Todo ello contrasta con la imagen que ofrecen las empresas del sector. Sus páginas web y sus redes sociales se inundan de proyectos ambientales de reforestación -la propia Nueva Pescanova ha publicitado la reforestación de 11 hectáreas de manglar, cuando ocupa miles- , las certificaciones que garantizarían su sostenibilidad y acuerdos y alianzas en favor del clima. Por ejemplo, la Alianza Galega polo Clima firmada por José María Benavent, presidente de Nueva Pescanova, en mayo pasado por la que se comprometió a avanzar en la mejora del medio ambiente, la lucha contra el cambio climático, la economía circular y la consecución de los Objetivos de Desarrollo Sostenible y la Agenda 2030.

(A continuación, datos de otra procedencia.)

Definition read_exts {T} (seen_check : bool) (handler : Z -> bytes -> bytes -> T -> option (T * bytes))
    (s : bytes) (m : T) : option T :=
  snd <$> until_empty (read_ext seen_check handler) s ([], m).

(** [continue] *)
Definition continue {T} (m : T) : option (T * bytes) := Some (m, []).

(** A list of 16-bit values, and of sequences after their lengths. *)
Definition addUint16s (l : list Z) : B -> B := for_each AddUint16 l.
Definition addUint8LengthPrefixeds (l : list bytes) : B -> B :=
  for_each (fun v => AddUint8LengthPrefixed (AddBytes v)) l.
Definition addUint16LengthPrefixeds (l : list bytes) : B -> B :=
  for_each (fun v => AddUint16LengthPrefixed (AddBytes v)) l.
Definition readUint16s (s : bytes) (acc : list Z) : option (list Z) := read_list ReadUint16 s acc.
Definition readProtos (s : bytes) (acc : list bytes) : option (list bytes) :=
  read_list (fun s => nonempty (ReadUint8LengthPrefixed s)) s acc.
Definition readScts (s : bytes) (acc : list bytes) : option (list bytes) :=
  read_list (fun s => nonempty (readUint16LengthPrefixed s)) s acc.

(** A non-empty list of 16-bit values after its length in 16 bits. *)
Definition read_uint16_list (extData : bytes) (acc : list Z) : option (list Z * bytes) :=
  let? (l, extData) := nonempty (ReadUint16LengthPrefixed extData) in
  let? acc := readUint16s l acc in Some (acc, extData).

(** A single non-empty protocol name in its list. *)
Definition read_alpn (extData : bytes) : option (bytes * bytes) :=
  let? (protoList, extData) := nonempty (ReadUint16LengthPrefixed extData) in
  let? (proto, protoList) := nonempty (ReadUint8LengthPrefixed protoList) in
  if negb (Empty protoList) then None else Some (proto, extData).
Definition nonempty_list {T} (l : list T) : bool := (0 <? length l)%nat.

(** [exts.AddUint16(typ); exts.AddUint16LengthPrefixed(body)] *)
Definition ext (typ : Z) (body : B -> B) : B -> B := AddUint16 typ ;> AddUint16LengthPrefixed body.
(** An extension without data: [exts.AddUint16(typ); exts.AddUint16(0)] *)
Definition ext0 (typ : Z) : B -> B := AddUint16 typ ;> AddUint16 0.

End helpers.

(** ** ClientHello *)

Module clientHelloMsg.
Record t := mk {
  original : option bytes;
  vers : Z;
  random : bytes;
  sessionId : bytes;
  cipherSuites : list Z;
  compressionMethods : bytes;
  serverName : bytes;
  ocspStapling : bool;
  supportedCurves : list Z;
  supportedPoints : bytes;
  ticketSupported : bool;
  sessionTicket : bytes;
  supportedSignatureAlgorithms : list Z;
  supportedSignatureAlgorithmsCert : list Z;
  secureRenegotiationSupported : bool;
  secureRenegotiation : bytes;
  extendedMasterSecret : bool;
  alpnProtocols : list bytes;
  scts : bool;
  supportedVersions : list Z;
  cookie : bytes;
  keyShares : list keyShare;
  earlyData : bool;
  pskModes : bytes;
  pskIdentities : list pskIdentity;
  pskBinders : list bytes;
  quicTransportParameters : option bytes;
  encryptedClientHello : bytes;
  extensions : list Z
}.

En su comunicación, se insiste en la acuicultura como una alternativa para salvar caladeros salvajes y se habla de eficiencia energética en sus instalaciones. Un ejemplo es que en la zona de Promarisco, la empresa gallega ha puesto en marcha un proyecto para digitalizar las piscinas con cientos de sensores, hidrófonos y alimentadores automáticos, una tecnología con modelos de inteligencia artificial que, dicen sus responsables, permitirá ‘fabricar’ langostinos teniendo en cuenta “su bienestar”. Son las llamadas “Smart Farm” (granjas inteligentes), también conocida como la acuicultura 4.0, cuyo fin es “incrementar la eficiencia y la capacidad de producción”.

Cuando en Ecuador reciben las quejas de la consumidora española al considerar que el langostino es caro, no dan crédito. “ Qué terrible”, responden. “Si realmente incluyeran el coste humano y ambiental que está teniendo en nuestra costa, seguramente no sería un producto tan accesible”, señalan.